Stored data
== Segment start ==
(* ===== verification/Umalloc.v ===== *)
(** The allocator of the user library, user/umalloc.c: the circular list of free
    blocks, malloc, free and morecore, against a system that grows the heap. *)
From S2P Require Import Prelude.
From stdpp Require Import functions sorting.
Local Open Scope Z_scope.

(** [sizeof(Header)]. *)
Definition HDR : Z := 16.
Definition SBRK_ERROR : Z := -1.

(** Heaps end below 64 gigabytes: sbrk takes its pages from physical memory. *)
Definition HEAP_LIMIT : Z := 2 ^ 36.

(** What sbrk promises for a growth: the end of the memory moves up, or nothing
    happens. *)
Class Sbrk (B : Type) := {
  sbrk : Z -> B -> Z * B;
  brk : B -> Z;
  sbrk_grows n b : 0 < n < 2 ^ 31 ->
    (sbrk n b).1 = SBRK_ERROR /\ brk (sbrk n b).2 = brk b \/
    (sbrk n b).1 = brk b /\ brk (sbrk n b).2 = brk b + n /\ brk b + n <= HEAP_LIMIT
}.

(** [union header]. *)
Record Header := mkHeader { h_ptr : Z; h_size : Z }.

(** The headers in memory by their addresses, [freep] and the system. *)
Record uheap (B : Type) := mkHeap { cells : Z -> Header; freep : Z; os : B }.
Arguments mkHeap {B}.
Arguments cells {B}.
Arguments freep {B}.
Arguments os {B}.

Section Umalloc.
Context {B : Type} `{Sbrk B}.
(** The address of [base], which the linker puts below the heap. *)
Context (base : Z).

Definition upd_cell (a : Z) (h : Header) (s : uheap B) : uheap B := mkHeap (<[a := h]> (cells s)) (freep s) (os s).
Definition get_ptr (a : Z) : M (uheap B) Z := gets (fun s => h_ptr (cells s a)).
Definition get_size (a : Z) : M (uheap B) Z := gets (fun s => h_size (cells s a)).
Definition set_ptr (a p : Z) : M (uheap B) unit := modify (fun s => upd_cell a (mkHeader p (h_size (cells s a))) s).
Definition set_size (a n : Z) : M (uheap B) unit := modify (fun s => upd_cell a (mkHeader (h_ptr (cells s a)) n) s).
Definition set_freep (p : Z) : M (uheap B) unit := modify (fun s => mkHeap (cells s) p (os s)).
Definition do_sbrk (n : Z) : M (uheap B) Z := fun L s => Ok (sbrk n (os s)).1 L (mkHeap (cells s) (freep s) (sbrk n (os s)).2).

(** The search of free: the block after which [bp] belongs. *)
Definition search (fuel : nat) (bp p : Z) : M (uheap B) Z :=
  loop fuel (fun p =>
    nx ← get_ptr p;
    if decide (bp > p /\ bp < nx) then mret (inr p)
    else if decide (p >= nx /\ (bp > p \/ bp < nx)) then mret (inr p)
    else mret (inl nx)) p.

Definition join_right (bp p : Z) : M (uheap B) unit :=
  n ← get_size bp;
  nx ← get_ptr p;
  if decide (bp + HDR * n = nx) then
    m ← get_size nx;
    set_size bp (u32 (n + m));;
    nn ← get_ptr nx;
    set_ptr bp nn
  else set_ptr bp nx.

Definition join_left (bp p : Z) : M (uheap B) unit :=
  m ← get_size p;
  if decide (p + HDR * m = bp) then
    n ← get_size bp;
    set_size p (u32 (m + n));;
    nn ← get_ptr bp;
    set_ptr p nn
  else set_ptr p bp.

Definition free (fuel : nat) (ap : Z) : M (uheap B) unit :=
  let bp := ap - HDR in
  f ← gets freep;
  p ← search fuel bp f;
  join_right bp p;;
  join_left bp p;;
  set_freep p.

Definition morecore (fuel : nat) (nu : Z) : M (uheap B) Z :=
  let nu := if decide (nu < 4096) then 4096 else nu in
  p ← do_sbrk (s32 (u64 (nu * HDR)));
  if decide (p = SBRK_ERROR) then mret 0
  else
    set_size p nu;;
    free fuel (p + HDR);;
    gets freep.

(** A block of at least [nunits] units is found at [p]. *)
Definition take_block (nunits prevp p : Z) : M (uheap B) Z :=
  n ← get_size p;
  q ← (if decide (n = nunits) then nx ← get_ptr p; set_ptr prevp nx;; mret p
       else
         set_size p (u32 (n - nunits));;
         n' ← get_size p;
         let q := p + HDR * n' in
         set_size q nunits;;
         mret q);
  set_freep prevp;;
  mret (q + HDR).

Definition malloc_body (fuel : nat) (nunits : Z) (x : Z * Z) : M (uheap B) (Z * Z + Z) :=
  let '(prevp, p) := x in
  n ← get_size p;
  if decide (n >= nunits) then r ← take_block nunits prevp p; mret (inr r)
  else
    f ← gets freep;
    if decide (p = f) then
      p ← morecore fuel nunits;
      if decide (p = 0) then mret (inr 0) else nx ← get_ptr p; mret (inl (p, nx))
    else nx ← get_ptr p; mret (inl (p, nx)).

Definition malloc (fuel : nat) (nbytes : Z) : M (uheap B) Z :=
  let nunits := u32 ((nbytes + HDR - 1) / HDR + 1) in
  f ← gets freep;
  (if decide (f = 0) then set_ptr base base;; set_freep base;; set_size base 0 else mret tt);;
  prevp ← gets freep;
  p ← get_ptr prevp;
  loop fuel (malloc_body fuel nunits) (prevp, p).

(** * The free list

    A block is its address and its size in units.  The circular list is kept in
    the order of addresses, from [base] on, and adjacent free blocks are joined. *)
Definition bend (x : Z * Z) : Z := x.1 + HDR * x.2.
Definition before (x y : Z * Z) : Prop := bend x < y.1.
Definition apart (x y : Z * Z) : Prop := bend x <= y.1 \/ bend y <= x.1.

(** The address of the first block of [l], or [e]. *)
Definition hd_addr (l : list (Z * Z)) (e : Z) : Z := match l with [] => e | y :: _ => y.1 end.

Fixpoint linked (c : Z -> Header) (l : list (Z * Z)) (e : Z) : Prop :=
  match l with
  | [] => True
  | x :: l' => c x.1 = mkHeader (hd_addr l' e) x.2 /\ linked c l' e
  end.

(** The byte at [x] is in one of the blocks. *)
Definition covers (l : list (Z * Z)) (x : Z) : Prop := exists b, b ∈ l /\ b.1 <= x < bend b.

Definition circle (fl : list (Z * Z)) : list (Z * Z) := (base, 0) :: fl.

(** The heap with the free blocks [fl] and the allocated blocks [al]. *)
Record heap_ok (s : uheap B) (fl : list (Z * Z)) (al : gmap Z Z) : Prop := {
  ok_list : linked (cells s) (circle fl) base;
  ok_sorted : StronglySorted before (circle fl);
  ok_freep : freep s ∈ (circle fl).*1;
  ok_free : forall x, x ∈ fl -> 0 < x.2 /\ base + HDR <= x.1 /\ bend x <= brk (os s);
  ok_alloc : forall a n, al !! a = Some n -> 0 < n /\ base + HDR <= a /\ a + HDR * n <= brk (os s) /\ h_size (cells s a) = n;
  ok_apart : forall a n x, al !! a = Some n -> x ∈ fl -> apart (a, n) x;
  ok_alloc_apart : forall a n a' n', al !! a = Some n -> al !! a' = Some n' -> a <> a' -> apart (a, n) (a', n');
  ok_top : 0 < base /\ base + HDR <= brk (os s) <= HEAP_LIMIT
}.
== Segment end ==
Exact reproduction of every entry is needed.

# Expected answer:
(* ===== verification/Umalloc.v ===== *)
(** The allocator of the user library, user/umalloc.c: the circular list of free
    blocks, malloc, free and morecore, against a system that grows the heap. *)
From S2P Require Import Prelude.
From stdpp Require Import functions sorting.
Local Open Scope Z_scope.

(** [sizeof(Header)]. *)
Definition HDR : Z := 16.
Definition SBRK_ERROR : Z := -1.

(** Heaps end below 64 gigabytes: sbrk takes its pages from physical memory. *)
Definition HEAP_LIMIT : Z := 2 ^ 36.

(** What sbrk promises for a growth: the end of the memory moves up, or nothing
    happens. *)
Class Sbrk (B : Type) := {
  sbrk : Z -> B -> Z * B;
  brk : B -> Z;
  sbrk_grows n b : 0 < n < 2 ^ 31 ->
    (sbrk n b).1 = SBRK_ERROR /\ brk (sbrk n b).2 = brk b \/
    (sbrk n b).1 = brk b /\ brk (sbrk n b).2 = brk b + n /\ brk b + n <= HEAP_LIMIT
}.

(** [union header]. *)
Record Header := mkHeader { h_ptr : Z; h_size : Z }.

(** The headers in memory by their addresses, [freep] and the system. *)
Record uheap (B : Type) := mkHeap { cells : Z -> Header; freep : Z; os : B }.
Arguments mkHeap {B}.
Arguments cells {B}.
Arguments freep {B}.
Arguments os {B}.

Section Umalloc.
Context {B : Type} `{Sbrk B}.
(** The address of [base], which the linker puts below the heap. *)
Context (base : Z).

Definition upd_cell (a : Z) (h : Header) (s : uheap B) : uheap B := mkHeap (<[a := h]> (cells s)) (freep s) (os s).
Definition get_ptr (a : Z) : M (uheap B) Z := gets (fun s => h_ptr (cells s a)).
Definition get_size (a : Z) : M (uheap B) Z := gets (fun s => h_size (cells s a)).
Definition set_ptr (a p : Z) : M (uheap B) unit := modify (fun s => upd_cell a (mkHeader p (h_size (cells s a))) s).
Definition set_size (a n : Z) : M (uheap B) unit := modify (fun s => upd_cell a (mkHeader (h_ptr (cells s a)) n) s).
Definition set_freep (p : Z) : M (uheap B) unit := modify (fun s => mkHeap (cells s) p (os s)).
Definition do_sbrk (n : Z) : M (uheap B) Z := fun L s => Ok (sbrk n (os s)).1 L (mkHeap (cells s) (freep s) (sbrk n (os s)).2).

(** The search of free: the block after which [bp] belongs. *)
Definition search (fuel : nat) (bp p : Z) : M (uheap B) Z :=
  loop fuel (fun p =>
    nx ← get_ptr p;
    if decide (bp > p /\ bp < nx) then mret (inr p)
    else if decide (p >= nx /\ (bp > p \/ bp < nx)) then mret (inr p)
    else mret (inl nx)) p.

Definition join_right (bp p : Z) : M (uheap B) unit :=
  n ← get_size bp;
  nx ← get_ptr p;
  if decide (bp + HDR * n = nx) then
    m ← get_size nx;
    set_size bp (u32 (n + m));;
    nn ← get_ptr nx;
    set_ptr bp nn
  else set_ptr bp nx.

Definition join_left (bp p : Z) : M (uheap B) unit :=
  m ← get_size p;
  if decide (p + HDR * m = bp) then
    n ← get_size bp;
    set_size p (u32 (m + n));;
    nn ← get_ptr bp;
    set_ptr p nn
  else set_ptr p bp.

Definition free (fuel : nat) (ap : Z) : M (uheap B) unit :=
  let bp := ap - HDR in
  f ← gets freep;
  p ← search fuel bp f;
  join_right bp p;;
  join_left bp p;;
  set_freep p.

Definition morecore (fuel : nat) (nu : Z) : M (uheap B) Z :=
  let nu := if decide (nu < 4096) then 4096 else nu in
  p ← do_sbrk (s32 (u64 (nu * HDR)));
  if decide (p = SBRK_ERROR) then mret 0
  else
    set_size p nu;;
    free fuel (p + HDR);;
    gets freep.

(** A block of at least [nunits] units is found at [p]. *)
Definition take_block (nunits prevp p : Z) : M (uheap B) Z :=
  n ← get_size p;
  q ← (if decide (n = nunits) then nx ← get_ptr p; set_ptr prevp nx;; mret p
       else
         set_size p (u32 (n - nunits));;
         n' ← get_size p;
         let q := p + HDR * n' in
         set_size q nunits;;
         mret q);
  set_freep prevp;;
  mret (q + HDR).

Definition malloc_body (fuel : nat) (nunits : Z) (x : Z * Z) : M (uheap B) (Z * Z + Z) :=
  let '(prevp, p) := x in
  n ← get_size p;
  if decide (n >= nunits) then r ← take_block nunits prevp p; mret (inr r)
  else
    f ← gets freep;
    if decide (p = f) then
      p ← morecore fuel nunits;
      if decide (p = 0) then mret (inr 0) else nx ← get_ptr p; mret (inl (p, nx))
    else nx ← get_ptr p; mret (inl (p, nx)).

Definition malloc (fuel : nat) (nbytes : Z) : M (uheap B) Z :=
  let nunits := u32 ((nbytes + HDR - 1) / HDR + 1) in
  f ← gets freep;
  (if decide (f = 0) then set_ptr base base;; set_freep base;; set_size base 0 else mret tt);;
  prevp ← gets freep;
  p ← get_ptr prevp;
  loop fuel (malloc_body fuel nunits) (prevp, p).

(** * The free list

    A block is its address and its size in units.  The circular list is kept in
    the order of addresses, from [base] on, and adjacent free blocks are joined. *)
Definition bend (x : Z * Z) : Z := x.1 + HDR * x.2.
Definition before (x y : Z * Z) : Prop := bend x < y.1.
Definition apart (x y : Z * Z) : Prop := bend x <= y.1 \/ bend y <= x.1.

(** The address of the first block of [l], or [e]. *)
Definition hd_addr (l : list (Z * Z)) (e : Z) : Z := match l with [] => e | y :: _ => y.1 end.

Fixpoint linked (c : Z -> Header) (l : list (Z * Z)) (e : Z) : Prop :=
  match l with
  | [] => True
  | x :: l' => c x.1 = mkHeader (hd_addr l' e) x.2 /\ linked c l' e
  end.

(** The byte at [x] is in one of the blocks. *)
Definition covers (l : list (Z * Z)) (x : Z) : Prop := exists b, b ∈ l /\ b.1 <= x < bend b.

Definition circle (fl : list (Z * Z)) : list (Z * Z) := (base, 0) :: fl.

(** The heap with the free blocks [fl] and the allocated blocks [al]. *)
Record heap_ok (s : uheap B) (fl : list (Z * Z)) (al : gmap Z Z) : Prop := {
  ok_list : linked (cells s) (circle fl) base;
  ok_sorted : StronglySorted before (circle fl);
  ok_freep : freep s ∈ (circle fl).*1;
  ok_free : forall x, x ∈ fl -> 0 < x.2 /\ base + HDR <= x.1 /\ bend x <= brk (os s);
  ok_alloc : forall a n, al !! a = Some n -> 0 < n /\ base + HDR <= a /\ a + HDR * n <= brk (os s) /\ h_size (cells s a) = n;
  ok_apart : forall a n x, al !! a = Some n -> x ∈ fl -> apart (a, n) x;
  ok_alloc_apart : forall a n a' n', al !! a = Some n -> al !! a' = Some n' -> a <> a' -> apart (a, n) (a', n');
  ok_top : 0 < base /\ base + HDR <= brk (os s) <= HEAP_LIMIT
}.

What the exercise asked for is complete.